Er zijn dus de afgelopen naoorlogse decennia enorme risico’s opgebouwd en veel van die risico’s staan met elkaar in verbinding, maar ik heb in al die jaren zo goed als nooit serieuze tekenen gezien dat de hoogmoed van de afgelopen tijd beseft werd. Het westen heeft zich de mogelijkheid ontnomen om zelf tijdig tot een verstandiger beheer te komen waarin toen, nu en straks alledrie een plek hebben. Dat men nu begint te praten over de vraag wat voor een wereld ‘wij’ onze kinderen nalaten, is rijkelijk laat, hypocriet en mosterd na de maaltijd. Ik vroeg mij dat als kind al af en ik heus niet alleen. Zo moeilijk is dat niet. Of toch wel? Hangen dergelijke vragen misschien af van een toevallig aanwezige constitutie van deze of gene mens?

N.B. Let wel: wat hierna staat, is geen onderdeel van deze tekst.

(** A step of one member. *)
Lemma inv_member p j m m' :
  pipeline_inv p -> pl_members p !! j = Some m -> member_ok p m' -> pipeline_inv (set_member p j m').
Proof.
  intros [Hpl Ha Hc Hm] Hj Hok. assert (forall q, member_ok p q -> member_ok (set_member p j m') q) as Hq.
  { intros q. by apply member_ok_extends. }
  split; [done|done|done|]. intros q [i Hi]%list_elem_of_lookup_1.
  apply list_lookup_insert_Some in Hi as [(_ & -> & _)|[_ Hi]]; [by apply Hq|].
  apply Hq, Hm. by eapply list_elem_of_lookup_2.
Qed.

#[local] Arguments fetched : simpl never.
#[local] Arguments taken : simpl never.
#[local] Arguments committed : simpl never.

Lemma member_at p j m : pipeline_inv p -> pl_members p !! j = Some m -> member_ok p m.
Proof. intros Hi Hj. apply Hi. by eapply list_elem_of_lookup_2. Qed.

Lemma member_empty p b : member_ok p (mkMember empty ∅ b).
Proof. split; cbn; [apply empty_inv|done|by intros|]; intros tp i; by rewrite lookup_empty. Qed.

Lemma member_assigned p m tp :
  pipeline_inv p -> member_ok p m -> mb_polling m = true -> mb_assigned m !! tp = None ->
  member_ok p (mkMember (mb_runner m) (<[tp := committedOf p tp]> (mb_assigned m)) true).
Proof.
  intros Hi [Hr Hw Hf Ho] Hpoll Hnone.
  assert (ru_workers (mb_runner m) !! tp = None) as Hnw.
  { destruct (ru_workers (mb_runner m) !! tp) as [i|] eqn:E; [|done]. apply Ho in E as [? ?]. congruence. }
  split; cbn; [done| | |].
  - intros i w Hw0. destruct (Hw i w Hw0) as (s & Hs & Hpos). exists s. split; [done|].
    intros pos Hwi. rewrite lookup_insert_ne; [by apply Hpos|]. intros E. rewrite E in Hnw. congruence.
  - intros tp' pos [[<- <-]|[Hne Hp]]%lookup_insert_Some Hn _; [by apply Hi|by apply Hf].
  - intros tp' i Hwi. destruct (decide (tp' = tp)) as [->|Hne]; [congruence|]. rewrite lookup_insert_ne by done. by eapply Ho.
Qed.

(** What a poll hands to a worker continues what it has. *)
Lemma take_more {A} (l : list A) s a n :
  length (take a (drop s l)) = a ->
  take a (drop s l) ++ take n (drop (s + a) l) = take (a + length (take n (drop (s + a) l))) (drop s l).
Proof.
  intros Ha. rewrite <- drop_drop, (Nat.add_comm a). generalize (drop s l) Ha. clear. intros k Ha.
  transitivity (take (length (take n (drop a k)) + a) (take a k ++ drop a k)); [|by rewrite take_drop].
  rewrite take_app_ge by lia. rewrite Ha. f_equal.
  replace (length (take n (drop a k)) + a - a)%nat with (length (take n (drop a k))) by lia.
  rewrite length_take. destruct (decide (n <= length (drop a k))%nat) as [Hle|Hgt].
  - by rewrite Nat.min_l.
  - rewrite Nat.min_r, !take_ge by lia. done.
Qed.

Lemma member_polled p m tp pos n :
  member_ok p m -> mb_polling m = true -> mb_assigned m !! tp = Some pos ->
  let recs := take n (drop pos (logOf p tp)) in
  member_ok p (mkMember (dispatch (mb_runner m) tp recs) (<[tp := (pos + length recs)%nat]> (mb_assigned m)) true).
Proof.
  intros [Hr Hw Hf Ho] Hpoll Hpos recs. pose proof (inv_dispatch _ tp recs Hr) as Hr'. unfold dispatch in *.
  destruct (ru_workers (mb_runner m) !! tp) as [i|] eqn:Ei; cbn [ru_all ru_workers ru_log] in *.
  - (* the worker of the partition gets more *)
    destruct (proj1 (inv_map _ Hr tp i) Ei) as (w0 & Hi0 & Htp0 & _). rewrite (alter_insert _ _ _ _ Hi0) in *.
    split; cbn; [done| | |].
    + intros k w Hk. apply list_lookup_insert_Some in Hk as [(<- & <- & _)|[Hne Hk]].
      * destruct (Hw i w0 Hi0) as (s & [Hs Hfe Hc] & Hp). rewrite Htp0 in *. specialize (Hp pos Ei Hpos).
        destruct (log_fetched i i recs) as (L1 & L2 & L3). rewrite Nat.eqb_refl in L1.
        exists s. split.
        -- split; cbn; rewrite ?fetched_app, ?committed_app, ?L1, ?L3, ?app_nil_r, ?Htp0; try done.
           rewrite length_app. unfold recs in *. rewrite Hp. rewrite Hfe at 1. apply take_more. by rewrite <- Hfe.
        -- intros pos' _. cbn. rewrite Htp0, lookup_insert_eq. intros [= <-]. rewrite fetched_app, L1, length_app. lia.
      * destruct (Hw k w Hk) as (s & [Hs Hfe Hc] & Hp). destruct (log_fetched k i recs) as (L1 & L2 & L3).
        rewrite (proj2 (Nat.eqb_neq i k)) in L1 by done. exists s. split.
        -- split; cbn; by rewrite ?fetched_app, ?committed_app, ?L1, ?L3, ?app_nil_r.
        -- intros pos' Hwk. rewrite fetched_app, L1, app_nil_r. rewrite lookup_insert_ne; [by apply Hp|].
           intros Etp. rewrite Etp in Ei. congruence.
    + intros tp' pos' [[<- _]|[Hne Hp']]%lookup_insert_Some Hn _; [congruence|by apply Hf].
    + intros tp' k Hk. destruct (decide (tp' = tp)) as [->|Hne]; [by rewrite lookup_insert_eq|].
      rewrite lookup_insert_ne by done. by eapply Ho.
  - (* a new worker starts at the fetch position *)
    set (i := length (ru_all (mb_runner m))) in *.
    assert ((ru_all (mb_runner m) ++ [newWorker tp]) !! i = Some (newWorker tp)) as Hi0
      by (unfold i; by rewrite lookup_app_r, Nat.sub_diag).
    rewrite (alter_insert _ _ _ _ Hi0) in *. destruct (inv_fresh _ Hr i ltac:(unfold i; lia)) as (F1 & F2 & F3).
    split; cbn; [done| | |].
    + intros k w Hk. apply list_lookup_insert_Some in Hk as [(<- & <- & _)|[Hne Hk]].
      * destruct (log_fetched i i recs) as (L1 & L2 & L3). rewrite Nat.eqb_refl in L1. exists pos. split.
        -- split; cbn; rewrite ?fetched_app, ?committed_app, ?L1, ?L3, ?F1, ?F3; [by apply Hf| |constructor].
           cbn. unfold recs. rewrite length_take. destruct (decide (n <= length (drop pos (logOf p tp)))%nat).
           ++ by rewrite Nat.min_l.
           ++ rewrite Nat.min_r, !take_ge by lia. done.
        -- intros pos' _. rewrite lookup_insert_eq. intros [= <-]. by rewrite fetched_app, L1, F1.
      * apply lookup_app_Some in Hk as [Hk|[Hge Hk]].
        2: { apply list_lookup_singleton_Some in Hk as [Ek _]. exfalso. fold i in Ek, Hge. lia. }
        destruct (Hw k w Hk) as (s & [Hs Hfe Hc] & Hp). destruct (log_fetched k i recs) as (L1 & L2 & L3).
        rewrite (proj2 (Nat.eqb_neq i k)) in L1 by done. exists s. split.
        -- split; cbn; by rewrite ?fetched_app, ?committed_app, ?L1, ?L3, ?app_nil_r.
        -- intros pos' [[Etp Ek]|[Hnt Hwk]]%lookup_insert_Some; [congruence|].
           rewrite fetched_app, L1, app_nil_r, lookup_insert_ne by done. by apply Hp.
    + intros tp' pos' [[<- _]|[Hne Hp']]%lookup_insert_Some Hn _; [by rewrite lookup_insert_eq in Hn|].
      rewrite lookup_insert_ne in Hn by done. by apply Hf.
    + intros tp' k [[<- _]|[Hne Hk]]%lookup_insert_Some; [by rewrite lookup_insert_eq|].
      rewrite lookup_insert_ne by done. by eapply Ho.
Qed.

(** Stopping workers touches nothing but their flags and the map. *)
Lemma stop_all_all r tps i w' :
  ru_all (stop_all r tps) !! i = Some w' -> exists w, ru_all r !! i = Some w /\ pw_tp w' = pw_tp w.
Proof.
  revert r. induction tps as [|tp tps IH]; intros r; cbn [stop_all]; [by eexists|]. intros (w1 & Hw1 & E1)%IH.
  destruct (ru_workers r !! tp) as [j|]; cbn [ru_all] in Hw1; [|by exists w1].
  destruct (decide (j = i)) as [->|Hne].
  - rewrite list_lookup_alter_eq in Hw1. apply fmap_Some in Hw1 as (w & Hw & ->). by exists w.
  - rewrite list_lookup_alter_ne in Hw1 by done. by exists w1.
Qed.

Lemma stop_all_log r tps : ru_log (stop_all r tps) = ru_log r.
Proof. revert r. induction tps as [|tp tps IH]; intros r; cbn [stop_all]; [done|]. rewrite IH. by destruct (ru_workers r !! tp). Qed.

Echter: de technocratisch geworden mens, waartoe ook de altruïstische mens behoort, heeft zichzelf op de troon gehesen en denkt dat hij over zichzelf en de rest kan heersen, desnoods vol van aangeleerde bescheidenheid. Maar altijd zal hij op enig moment door de gevolgen van zijn kortzichtige handelen beheerst worden. De dingen keren zich altijd om. En ik zou er liever op gepaste afstand naar kijken dan er onderdeel van zijn. Dat bevalt me helemaal niet.